A sua mãe, com Alzheimer, já conseguiu voltar para casa, mas as perspectivas não são muito famosas: três inspecções da Lisboagás deram parecer negativo à instalação de gás e no primeiro dia da mudança, caíram bocados da fachada: "isto é coisa que se faça?", questiona.

Para Ana Paula Pousão, o regresso ao bairro do Castelo, de onde saiu há onze anos, está ainda mais longínquo. Quando saiu, levou um subsídio de 600 euros para pagar a renda da habitação - supostamente temporária - onde ficaria.

Com a morte do pai, em 2005, o subsídio foi reduzido para 500 euros. No ano passado, a Câmara mandou-lhe uma factura superior a onze mil euros para pagar (e depois "corrigida" para mais de doze mil euros), alegando que Ana Paula não tinha declarado a morte do pai e tinha recebido subsídio indevidamente, o que esta nega.

"Já provei à câmara que entreguei a certidão de óbito. Entretanto, a senhoria do meu prédio vendeu-o e segundo a câmara, o meu direito de opção caducou", lamenta.

António Costa garantiu-lhe que "o problema ia ser resolvido", mas não há grandes razões para estar tranquila: "fiquei sem casa, não se fizeram as obras, o prédio está em ruínas e ainda fiquei com uma dívida. Não tenho culpa que a Câmara esteja sem dinheiro, agora não o peça é a mim", diz.

Eduardo Street, morador em Alfama, está habituado a ver há anos a desertificação do bairro, de onde saíram muitas pessoas que agora "só pedem para vir morrer à sua casa" e que continuam à espera das obras de reabilitação Pelas ruas de Alfama vêem-se prédios arruinados, entaipados, com andaimes, praticamente porta sim, porta não, ao lado de outros realmente recuperados, pelo menos exteriormente, graças "à iniciativa privada, que é a única coisa que vai resultando".

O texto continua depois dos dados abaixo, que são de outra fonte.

(** The handling of the next result, from the state it is taken in. *)
Lemma take_result_eq s r rest :
  results (preparations s.1) = r :: rest ->
  take_result cfg Lookahead s =
    match r with
    | RoutineResult r => handleRoutinePreparationResult cfg Lookahead r
    | PriorityResult r => handlePriorityPreparationResult cfg r
    end (set_preparations (releaseResultSlot (set_results rest (preparations s.1))) s.1, s.2).
Proof.
  intros Er. unfold take_result. rewrite mbind_eq. cbn [svc gets fst snd]. rewrite Er.
  rewrite mbind_eq. cbn [mods modify fst snd]. unfold handlePreparationResult. by rewrite mbind_eq.
Qed.

Lemma finish_worker_Inv g bound s before w after :
  Inv g [] [] bound s.1 -> workers (preparations s.1) = (before ++ w :: after)%list ->
  w_result w = None -> Inv g [] [] bound (finish_worker cfg before w after s).2.1.
Proof.
  intros HI Ew En. unfold finish_worker.
  pose proof (perform_answers (w_work w) (w_snapshot w, s.2)) as Ha.
  destruct (perform cfg (w_work w) (w_snapshot w, s.2)) as [r [p' world]]. cbn [fst snd] in *.
  destruct (slots_finish (preparations s.1) before w r after) as (Hso & Hin & Hr);
    [apply HI|done..|].
  apply Inv_coord; [done..|by rewrite Hin|by rewrite Hr].
Qed.

(** One step of a running process. *)
Lemma step_Inv g n s s' :
  step cfg Lookahead s s' -> ctxDone s.1 = false -> not_gone g -> 0 <= n -> n + 1 < 2 ^ 64 ->
  Inv g [] [] (fun _ => n) s.1 ->
  Inv g [] [] (fun _ => n + 1) s'.1 \/
  exists j, g = Dead j /\ Inv (Gone j) [] [] (fun _ => n + 1) s'.1 /\
    published s'.2 = published s.2.
Proof.
  intros Hstep Hrun Hg Hn Hmax HI.
  assert (Hweak : forall (s' : Service * World), Inv g [] [] (fun _ => n) s'.1 ->
    Inv g [] [] (fun _ => n + 1) s'.1) 
    by (intros ? ?; apply (Inv_weaken _ _ _ (fun _ => n)); [intros; lia|done]).
  destruct Hstep as [event s _|t s _|s _ Hres|s|before w after s Ew En|before w r after s Ew Er Hroom
    |before w r after s Ew Er Hdone].
  - left. by apply (hoare_event g n Hn Hmax Hg cfg).
  - left. apply Hweak. by apply (hoare_tickFeeds g (fun _ => n)).
  - destruct (results (preparations s.1)) as [|r rest] eqn:Er; [done|].
    rewrite (take_result_eq s r rest Er). set (s1 := set_preparations _ s.1).
    pose proof (Inv_take _ _ _ _ _ HI Er) as HI1. fold s1 in HI1.
    destruct r as [r|r]; cbn [result_jobs result_routines] in HI1.
    + left. apply Hweak. by apply (hoare_routine_result g (fun _ => n)).
    + assert (Hpost : forall g', settles (pr_job r) (preparations s1) g g' ->
        Inv g' [] [] (fun _ => n + 1) (handlePriorityPreparationResult cfg r (s1, s.2)).2.1).
      { intros g' Hset. apply (Inv_weaken _ _ _ (fun _ => n)); [intros; lia|].
        apply (hoare_priority_result g' (fun _ => n) r cfg (s1, s.2)). by exists g. }
      destruct g as [|j|j]; [left; apply Hpost; constructor| |done].
      destruct (inv_ghost _ _ _ _ _ HI1) as [[<-|Hj] (v & Ev & Hlt)].
      * right. exists (pr_job r). split; [done|]. split; [apply Hpost; constructor|].
        pose proof (active_alert _ _ _ _ _ (pr_job r) HI1 (or_introl eq_refl)) as Ha.
        assert (Hserved : is_Some (ids s1 !! job_feedID (pr_job r))) by (apply HI1; by left).
        unfold ids in Hserved. rewrite lookup_fmap in Hserved.
        destruct (feeds s1 !! job_feedID (pr_job r)) as [p|] eqn:Ep; [|by destruct Hserved].
        rewrite (handle_priority_eq cfg r p (s1, s.2)) by done. rewrite silent_superseded; [done|].
        unfold versions in Ev. cbn [fst]. rewrite Ev. simpl. lia.
      * left. apply Hpost. by constructor.
  - left. apply Hweak. by apply (Inv_view _ _ _ _ s.1).
  - left. apply Hweak. by apply finish_worker_Inv.
  - left. apply Hweak. destruct (slots_leave _ _ _ _ _ (inv_slots _ _ _ _ _ HI) Ew Er) as (Hso & Hin & Hr & _).
    cbn. apply Inv_coord; [done..|]. intros x. by apply (in_permuted _ _ _ (symmetry Hr)).
  - congruence.
Qed.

Muitos senhorios, feitas as obras, esquivam-se aos contratos legais de arrendamento, de que os inquilinos também prescindem, especialmente depois do fim dos apoios ao arrendamento jovem, afirma Eduardo Street.

Resultado: vieram pessoas novas morar para o bairro, mas são principalmente jovens estudantes e imigrantes, que "são bem vindos, mas não vieram para ficar".

O condicionamento de trânsito em Alfama tem também contribuído para a morte lenta do bairro, afirma, uma vez que ao retirar o trânsito ocasional e dificultar o estacionamento, as lojas não têm clientes e fecham, verificando-se dezenas de montras entaipadas por todo o bairro.

"Cada vez há menos serviços, menos lojas, menos farmácias. Vir morar para aqui é um luxo e ficar aqui é uma tarefa quase impossível", declarou.